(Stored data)
Start of Block

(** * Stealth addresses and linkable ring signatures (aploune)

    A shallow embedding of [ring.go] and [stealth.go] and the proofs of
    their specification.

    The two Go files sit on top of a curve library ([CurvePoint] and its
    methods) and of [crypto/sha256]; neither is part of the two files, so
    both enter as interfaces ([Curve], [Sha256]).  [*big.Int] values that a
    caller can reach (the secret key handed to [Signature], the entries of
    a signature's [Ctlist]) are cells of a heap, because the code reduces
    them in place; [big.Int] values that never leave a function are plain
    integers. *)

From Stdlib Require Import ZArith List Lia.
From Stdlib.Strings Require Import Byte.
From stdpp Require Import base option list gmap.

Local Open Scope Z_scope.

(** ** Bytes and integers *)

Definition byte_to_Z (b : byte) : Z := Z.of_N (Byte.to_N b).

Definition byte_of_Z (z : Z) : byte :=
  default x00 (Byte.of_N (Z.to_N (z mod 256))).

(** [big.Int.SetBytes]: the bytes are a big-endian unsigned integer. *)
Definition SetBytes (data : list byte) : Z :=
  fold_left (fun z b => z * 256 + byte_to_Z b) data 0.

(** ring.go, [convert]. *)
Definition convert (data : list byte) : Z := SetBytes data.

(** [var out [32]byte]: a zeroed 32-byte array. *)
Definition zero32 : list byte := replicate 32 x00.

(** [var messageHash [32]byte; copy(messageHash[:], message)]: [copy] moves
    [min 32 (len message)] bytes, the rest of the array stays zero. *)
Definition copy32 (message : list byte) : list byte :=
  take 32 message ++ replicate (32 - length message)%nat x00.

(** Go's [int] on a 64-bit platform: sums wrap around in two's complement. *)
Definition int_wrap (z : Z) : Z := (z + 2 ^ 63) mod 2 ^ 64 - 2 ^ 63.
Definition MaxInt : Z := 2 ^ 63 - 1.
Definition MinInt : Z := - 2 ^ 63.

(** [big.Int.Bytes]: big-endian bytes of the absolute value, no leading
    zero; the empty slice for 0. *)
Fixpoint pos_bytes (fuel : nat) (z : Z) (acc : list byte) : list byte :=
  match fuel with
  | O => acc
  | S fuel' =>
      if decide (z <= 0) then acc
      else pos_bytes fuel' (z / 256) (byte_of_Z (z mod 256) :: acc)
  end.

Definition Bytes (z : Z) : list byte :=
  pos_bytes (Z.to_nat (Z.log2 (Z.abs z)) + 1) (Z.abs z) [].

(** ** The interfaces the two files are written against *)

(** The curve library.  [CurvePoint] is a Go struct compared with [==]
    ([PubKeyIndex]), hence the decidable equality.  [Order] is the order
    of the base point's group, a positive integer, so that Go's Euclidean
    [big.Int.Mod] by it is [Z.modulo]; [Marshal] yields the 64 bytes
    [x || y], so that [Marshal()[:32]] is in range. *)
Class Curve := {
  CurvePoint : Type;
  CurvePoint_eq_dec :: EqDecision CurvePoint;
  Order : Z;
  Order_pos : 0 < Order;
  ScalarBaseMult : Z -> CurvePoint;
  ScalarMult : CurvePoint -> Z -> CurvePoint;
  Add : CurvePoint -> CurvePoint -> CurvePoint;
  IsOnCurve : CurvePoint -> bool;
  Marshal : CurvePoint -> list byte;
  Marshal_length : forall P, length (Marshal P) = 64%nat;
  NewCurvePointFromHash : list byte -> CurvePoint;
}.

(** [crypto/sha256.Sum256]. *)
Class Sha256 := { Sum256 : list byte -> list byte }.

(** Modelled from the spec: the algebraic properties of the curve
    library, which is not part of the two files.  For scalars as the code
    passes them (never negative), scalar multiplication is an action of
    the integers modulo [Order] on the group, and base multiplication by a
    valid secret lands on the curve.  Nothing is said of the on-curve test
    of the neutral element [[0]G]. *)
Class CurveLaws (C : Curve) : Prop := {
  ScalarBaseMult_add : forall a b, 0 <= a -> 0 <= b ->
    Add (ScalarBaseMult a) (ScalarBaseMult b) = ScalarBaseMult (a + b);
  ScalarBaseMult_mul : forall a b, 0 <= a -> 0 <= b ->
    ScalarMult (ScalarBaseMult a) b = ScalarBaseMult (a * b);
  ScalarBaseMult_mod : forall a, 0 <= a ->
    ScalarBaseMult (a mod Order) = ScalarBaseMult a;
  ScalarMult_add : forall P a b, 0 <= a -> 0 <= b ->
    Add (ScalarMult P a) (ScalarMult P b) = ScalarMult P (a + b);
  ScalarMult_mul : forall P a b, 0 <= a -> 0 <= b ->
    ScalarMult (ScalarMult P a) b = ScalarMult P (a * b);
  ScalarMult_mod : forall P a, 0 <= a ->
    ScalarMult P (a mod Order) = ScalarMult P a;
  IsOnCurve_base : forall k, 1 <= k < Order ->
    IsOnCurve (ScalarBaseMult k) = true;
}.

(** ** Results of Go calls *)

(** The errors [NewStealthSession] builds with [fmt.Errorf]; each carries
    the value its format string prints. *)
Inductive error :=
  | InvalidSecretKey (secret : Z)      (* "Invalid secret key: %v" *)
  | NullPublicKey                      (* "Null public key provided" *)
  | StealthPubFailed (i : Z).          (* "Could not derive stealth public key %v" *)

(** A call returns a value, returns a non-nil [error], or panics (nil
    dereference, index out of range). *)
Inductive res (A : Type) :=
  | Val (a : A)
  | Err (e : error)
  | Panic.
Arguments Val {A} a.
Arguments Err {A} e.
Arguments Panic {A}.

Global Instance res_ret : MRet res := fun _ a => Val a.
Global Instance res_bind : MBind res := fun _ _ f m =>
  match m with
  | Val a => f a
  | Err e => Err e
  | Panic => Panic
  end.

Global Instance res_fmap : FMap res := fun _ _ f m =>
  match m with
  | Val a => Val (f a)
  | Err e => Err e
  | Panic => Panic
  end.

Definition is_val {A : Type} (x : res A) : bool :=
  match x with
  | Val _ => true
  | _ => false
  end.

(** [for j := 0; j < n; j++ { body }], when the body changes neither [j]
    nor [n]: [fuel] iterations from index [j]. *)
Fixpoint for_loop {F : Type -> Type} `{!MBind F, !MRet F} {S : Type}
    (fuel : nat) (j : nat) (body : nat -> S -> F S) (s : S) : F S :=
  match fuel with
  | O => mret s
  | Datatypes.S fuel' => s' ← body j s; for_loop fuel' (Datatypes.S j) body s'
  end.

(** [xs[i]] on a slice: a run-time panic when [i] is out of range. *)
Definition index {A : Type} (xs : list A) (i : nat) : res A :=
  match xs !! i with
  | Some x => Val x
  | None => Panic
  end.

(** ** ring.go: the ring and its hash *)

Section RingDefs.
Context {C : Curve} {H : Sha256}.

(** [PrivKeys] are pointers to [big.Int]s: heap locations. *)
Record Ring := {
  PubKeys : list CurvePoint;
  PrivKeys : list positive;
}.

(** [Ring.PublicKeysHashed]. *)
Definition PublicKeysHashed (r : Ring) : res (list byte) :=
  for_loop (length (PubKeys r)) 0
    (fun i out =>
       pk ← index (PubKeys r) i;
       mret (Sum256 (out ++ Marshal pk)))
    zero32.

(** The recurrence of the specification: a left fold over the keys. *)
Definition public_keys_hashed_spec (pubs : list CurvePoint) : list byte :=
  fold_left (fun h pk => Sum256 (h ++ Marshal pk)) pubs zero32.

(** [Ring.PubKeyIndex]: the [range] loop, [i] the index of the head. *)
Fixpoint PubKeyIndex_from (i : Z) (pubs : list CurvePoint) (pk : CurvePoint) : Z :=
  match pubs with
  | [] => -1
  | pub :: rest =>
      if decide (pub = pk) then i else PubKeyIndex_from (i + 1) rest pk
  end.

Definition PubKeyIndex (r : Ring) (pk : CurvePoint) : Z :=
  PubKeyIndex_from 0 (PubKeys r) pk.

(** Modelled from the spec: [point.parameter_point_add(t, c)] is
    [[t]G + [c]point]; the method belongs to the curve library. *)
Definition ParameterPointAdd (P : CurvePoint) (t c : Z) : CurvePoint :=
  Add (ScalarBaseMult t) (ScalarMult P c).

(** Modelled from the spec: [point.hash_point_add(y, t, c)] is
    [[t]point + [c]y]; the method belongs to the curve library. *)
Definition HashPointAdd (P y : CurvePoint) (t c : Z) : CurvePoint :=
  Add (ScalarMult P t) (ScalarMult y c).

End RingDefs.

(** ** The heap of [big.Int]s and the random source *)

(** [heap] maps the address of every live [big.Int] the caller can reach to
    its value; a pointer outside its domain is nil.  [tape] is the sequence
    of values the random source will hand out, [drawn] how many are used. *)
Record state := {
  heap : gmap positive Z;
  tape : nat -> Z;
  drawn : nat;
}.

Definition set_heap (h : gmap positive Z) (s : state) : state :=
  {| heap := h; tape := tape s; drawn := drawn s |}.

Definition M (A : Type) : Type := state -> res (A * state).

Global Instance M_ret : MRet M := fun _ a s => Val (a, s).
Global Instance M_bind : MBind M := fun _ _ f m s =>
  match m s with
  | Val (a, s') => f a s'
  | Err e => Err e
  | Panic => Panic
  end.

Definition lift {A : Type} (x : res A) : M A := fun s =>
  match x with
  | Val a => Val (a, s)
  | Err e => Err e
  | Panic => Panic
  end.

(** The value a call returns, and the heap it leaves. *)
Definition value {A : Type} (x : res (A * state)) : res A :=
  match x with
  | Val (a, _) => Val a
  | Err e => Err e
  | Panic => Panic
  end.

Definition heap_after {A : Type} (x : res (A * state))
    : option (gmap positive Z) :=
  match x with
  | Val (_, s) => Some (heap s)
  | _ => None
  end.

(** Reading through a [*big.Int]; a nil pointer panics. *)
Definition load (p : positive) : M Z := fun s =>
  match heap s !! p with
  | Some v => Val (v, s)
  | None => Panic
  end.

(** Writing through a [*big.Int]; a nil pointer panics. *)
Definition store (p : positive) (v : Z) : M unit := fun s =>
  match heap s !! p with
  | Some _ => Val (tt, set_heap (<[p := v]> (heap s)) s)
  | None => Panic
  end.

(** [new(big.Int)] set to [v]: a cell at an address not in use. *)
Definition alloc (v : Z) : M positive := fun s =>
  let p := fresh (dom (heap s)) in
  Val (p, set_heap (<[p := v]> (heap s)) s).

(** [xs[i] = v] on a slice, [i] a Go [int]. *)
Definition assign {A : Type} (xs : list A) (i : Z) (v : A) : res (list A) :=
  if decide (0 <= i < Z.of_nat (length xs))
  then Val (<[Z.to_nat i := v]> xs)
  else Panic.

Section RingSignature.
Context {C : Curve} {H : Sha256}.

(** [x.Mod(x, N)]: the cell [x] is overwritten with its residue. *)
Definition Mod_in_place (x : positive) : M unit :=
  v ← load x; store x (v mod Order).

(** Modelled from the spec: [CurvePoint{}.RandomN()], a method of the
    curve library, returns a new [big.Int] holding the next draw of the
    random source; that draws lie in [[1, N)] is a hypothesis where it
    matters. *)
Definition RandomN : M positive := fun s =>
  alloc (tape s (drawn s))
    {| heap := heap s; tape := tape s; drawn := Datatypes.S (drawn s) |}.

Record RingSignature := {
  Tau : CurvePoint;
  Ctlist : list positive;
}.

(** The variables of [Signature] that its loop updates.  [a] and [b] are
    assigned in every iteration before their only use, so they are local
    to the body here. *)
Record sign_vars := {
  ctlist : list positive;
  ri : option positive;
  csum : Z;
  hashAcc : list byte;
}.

End of Block
Start of Block

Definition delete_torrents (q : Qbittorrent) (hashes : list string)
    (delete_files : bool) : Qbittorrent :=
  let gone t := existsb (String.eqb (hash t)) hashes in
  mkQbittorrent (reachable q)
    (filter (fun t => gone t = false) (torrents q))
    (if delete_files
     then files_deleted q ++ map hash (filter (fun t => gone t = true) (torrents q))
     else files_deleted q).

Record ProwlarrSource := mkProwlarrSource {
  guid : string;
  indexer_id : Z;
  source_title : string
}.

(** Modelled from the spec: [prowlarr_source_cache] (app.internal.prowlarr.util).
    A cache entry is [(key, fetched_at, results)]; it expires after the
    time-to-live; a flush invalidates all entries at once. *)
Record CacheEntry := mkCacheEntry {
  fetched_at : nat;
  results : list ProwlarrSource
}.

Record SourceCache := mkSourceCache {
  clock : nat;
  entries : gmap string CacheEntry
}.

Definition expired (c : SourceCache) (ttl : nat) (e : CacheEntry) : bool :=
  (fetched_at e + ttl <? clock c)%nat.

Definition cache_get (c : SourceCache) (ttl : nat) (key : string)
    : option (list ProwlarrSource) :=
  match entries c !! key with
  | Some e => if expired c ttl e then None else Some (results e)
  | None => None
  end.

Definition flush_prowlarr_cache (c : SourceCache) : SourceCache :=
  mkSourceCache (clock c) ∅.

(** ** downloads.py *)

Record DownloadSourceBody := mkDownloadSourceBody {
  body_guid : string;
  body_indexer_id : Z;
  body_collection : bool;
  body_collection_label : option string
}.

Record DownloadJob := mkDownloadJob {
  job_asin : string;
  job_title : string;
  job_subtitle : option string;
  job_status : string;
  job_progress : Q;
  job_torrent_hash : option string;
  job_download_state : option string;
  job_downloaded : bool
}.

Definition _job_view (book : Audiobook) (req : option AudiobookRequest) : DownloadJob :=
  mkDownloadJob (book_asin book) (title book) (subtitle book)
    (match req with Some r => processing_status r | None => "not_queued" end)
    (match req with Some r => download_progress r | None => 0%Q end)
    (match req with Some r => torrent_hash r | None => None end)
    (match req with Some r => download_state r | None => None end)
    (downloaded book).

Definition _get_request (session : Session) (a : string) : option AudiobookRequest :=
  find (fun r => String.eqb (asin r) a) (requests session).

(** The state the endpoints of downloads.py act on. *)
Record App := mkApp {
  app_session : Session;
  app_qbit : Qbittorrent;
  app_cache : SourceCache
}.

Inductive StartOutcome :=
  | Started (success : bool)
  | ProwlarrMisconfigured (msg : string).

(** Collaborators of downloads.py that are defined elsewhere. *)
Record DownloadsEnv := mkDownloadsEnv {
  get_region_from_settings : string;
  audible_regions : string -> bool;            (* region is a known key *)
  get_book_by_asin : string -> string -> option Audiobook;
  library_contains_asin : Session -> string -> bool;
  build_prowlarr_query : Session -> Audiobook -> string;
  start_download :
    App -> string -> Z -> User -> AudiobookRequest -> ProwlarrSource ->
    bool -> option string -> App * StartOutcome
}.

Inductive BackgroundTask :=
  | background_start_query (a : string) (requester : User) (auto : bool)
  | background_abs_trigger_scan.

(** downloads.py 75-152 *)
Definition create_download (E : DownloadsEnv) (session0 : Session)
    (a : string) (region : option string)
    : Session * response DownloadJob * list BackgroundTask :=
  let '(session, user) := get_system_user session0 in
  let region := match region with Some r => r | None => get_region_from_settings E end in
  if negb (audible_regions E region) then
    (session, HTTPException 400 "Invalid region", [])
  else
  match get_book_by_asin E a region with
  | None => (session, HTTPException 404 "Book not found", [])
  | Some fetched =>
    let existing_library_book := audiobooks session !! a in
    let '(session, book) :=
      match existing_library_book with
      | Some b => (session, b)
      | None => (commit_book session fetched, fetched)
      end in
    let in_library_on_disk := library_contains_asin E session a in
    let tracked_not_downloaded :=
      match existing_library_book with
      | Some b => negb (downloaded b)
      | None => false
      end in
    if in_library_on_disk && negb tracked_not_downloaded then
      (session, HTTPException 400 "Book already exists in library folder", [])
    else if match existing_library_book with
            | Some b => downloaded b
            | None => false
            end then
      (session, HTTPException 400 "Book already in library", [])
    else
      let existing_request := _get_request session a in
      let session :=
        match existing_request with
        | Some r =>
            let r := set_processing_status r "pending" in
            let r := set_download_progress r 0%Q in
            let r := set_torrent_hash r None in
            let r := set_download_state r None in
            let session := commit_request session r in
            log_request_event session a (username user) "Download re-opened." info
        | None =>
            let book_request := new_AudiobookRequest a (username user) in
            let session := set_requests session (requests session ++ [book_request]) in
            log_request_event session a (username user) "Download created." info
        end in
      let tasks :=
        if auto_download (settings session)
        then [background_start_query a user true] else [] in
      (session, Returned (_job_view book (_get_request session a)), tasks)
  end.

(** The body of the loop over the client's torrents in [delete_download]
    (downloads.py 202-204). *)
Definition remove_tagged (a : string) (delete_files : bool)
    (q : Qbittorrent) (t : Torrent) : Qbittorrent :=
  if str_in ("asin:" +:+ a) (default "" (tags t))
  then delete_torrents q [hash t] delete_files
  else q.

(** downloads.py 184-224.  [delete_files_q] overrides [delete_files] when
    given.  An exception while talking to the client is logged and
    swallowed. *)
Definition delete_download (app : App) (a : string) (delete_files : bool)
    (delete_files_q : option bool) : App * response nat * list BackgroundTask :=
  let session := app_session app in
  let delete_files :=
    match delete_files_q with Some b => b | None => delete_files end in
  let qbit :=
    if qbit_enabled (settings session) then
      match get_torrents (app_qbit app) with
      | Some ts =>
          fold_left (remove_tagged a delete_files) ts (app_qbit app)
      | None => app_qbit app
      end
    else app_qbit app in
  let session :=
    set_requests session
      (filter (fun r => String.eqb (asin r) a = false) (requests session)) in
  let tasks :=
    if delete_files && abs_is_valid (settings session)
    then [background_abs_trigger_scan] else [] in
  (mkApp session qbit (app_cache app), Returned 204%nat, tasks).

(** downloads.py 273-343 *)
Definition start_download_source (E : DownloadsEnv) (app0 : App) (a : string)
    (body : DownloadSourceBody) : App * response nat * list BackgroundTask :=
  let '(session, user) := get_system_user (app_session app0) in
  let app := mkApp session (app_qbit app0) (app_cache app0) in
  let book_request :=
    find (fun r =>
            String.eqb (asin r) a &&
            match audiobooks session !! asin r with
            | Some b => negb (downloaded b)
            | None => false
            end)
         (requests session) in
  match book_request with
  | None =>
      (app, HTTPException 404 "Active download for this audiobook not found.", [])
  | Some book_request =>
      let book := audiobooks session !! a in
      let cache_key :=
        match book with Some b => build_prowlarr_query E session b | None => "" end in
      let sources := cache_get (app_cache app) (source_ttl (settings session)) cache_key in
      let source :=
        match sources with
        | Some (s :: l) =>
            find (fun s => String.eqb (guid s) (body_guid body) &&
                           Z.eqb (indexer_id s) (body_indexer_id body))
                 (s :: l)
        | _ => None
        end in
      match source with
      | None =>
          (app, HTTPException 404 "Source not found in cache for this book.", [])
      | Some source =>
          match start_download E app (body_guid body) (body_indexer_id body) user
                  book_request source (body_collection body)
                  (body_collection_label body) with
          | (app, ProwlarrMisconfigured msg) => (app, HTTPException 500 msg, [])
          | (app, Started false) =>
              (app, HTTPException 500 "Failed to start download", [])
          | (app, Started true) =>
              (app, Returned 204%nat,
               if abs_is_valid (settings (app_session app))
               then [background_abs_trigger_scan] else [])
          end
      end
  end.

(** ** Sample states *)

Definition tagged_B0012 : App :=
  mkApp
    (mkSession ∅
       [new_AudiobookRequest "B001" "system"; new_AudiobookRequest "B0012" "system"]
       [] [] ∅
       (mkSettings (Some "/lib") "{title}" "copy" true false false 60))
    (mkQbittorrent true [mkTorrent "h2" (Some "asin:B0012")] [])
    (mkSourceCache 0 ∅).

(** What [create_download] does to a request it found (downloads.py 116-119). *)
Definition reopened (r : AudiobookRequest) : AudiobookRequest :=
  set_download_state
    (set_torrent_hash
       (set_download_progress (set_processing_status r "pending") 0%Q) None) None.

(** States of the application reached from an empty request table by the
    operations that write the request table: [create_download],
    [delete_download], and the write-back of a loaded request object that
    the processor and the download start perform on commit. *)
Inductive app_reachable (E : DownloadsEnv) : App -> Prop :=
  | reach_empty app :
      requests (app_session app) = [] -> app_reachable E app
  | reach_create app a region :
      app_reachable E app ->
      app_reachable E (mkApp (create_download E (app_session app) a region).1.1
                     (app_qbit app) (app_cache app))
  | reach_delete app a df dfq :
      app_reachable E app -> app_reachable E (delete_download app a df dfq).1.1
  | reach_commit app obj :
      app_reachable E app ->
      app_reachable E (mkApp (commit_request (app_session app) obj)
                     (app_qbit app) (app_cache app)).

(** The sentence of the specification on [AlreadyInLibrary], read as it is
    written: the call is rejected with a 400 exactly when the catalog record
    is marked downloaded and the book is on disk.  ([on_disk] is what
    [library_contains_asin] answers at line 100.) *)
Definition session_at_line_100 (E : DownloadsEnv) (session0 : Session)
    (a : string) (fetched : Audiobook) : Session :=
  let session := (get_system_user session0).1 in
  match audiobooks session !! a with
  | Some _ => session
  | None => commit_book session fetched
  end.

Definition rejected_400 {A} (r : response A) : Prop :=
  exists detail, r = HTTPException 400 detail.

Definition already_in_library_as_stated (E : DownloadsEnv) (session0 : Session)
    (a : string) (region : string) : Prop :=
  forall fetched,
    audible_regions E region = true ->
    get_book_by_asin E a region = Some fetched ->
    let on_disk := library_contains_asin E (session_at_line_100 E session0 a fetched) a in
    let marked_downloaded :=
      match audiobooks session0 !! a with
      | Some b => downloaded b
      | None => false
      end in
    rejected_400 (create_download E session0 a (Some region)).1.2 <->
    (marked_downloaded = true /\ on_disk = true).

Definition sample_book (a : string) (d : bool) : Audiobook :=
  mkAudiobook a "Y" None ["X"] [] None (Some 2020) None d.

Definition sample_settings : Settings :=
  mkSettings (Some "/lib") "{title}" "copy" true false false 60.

End of Block

Problem statement
Show a copy of each line from the data that includes the word "code".

Task solution
    a signature's [Ctlist]) are cells of a heap, because the code reduces
    library, which is not part of the two files.  For scalars as the code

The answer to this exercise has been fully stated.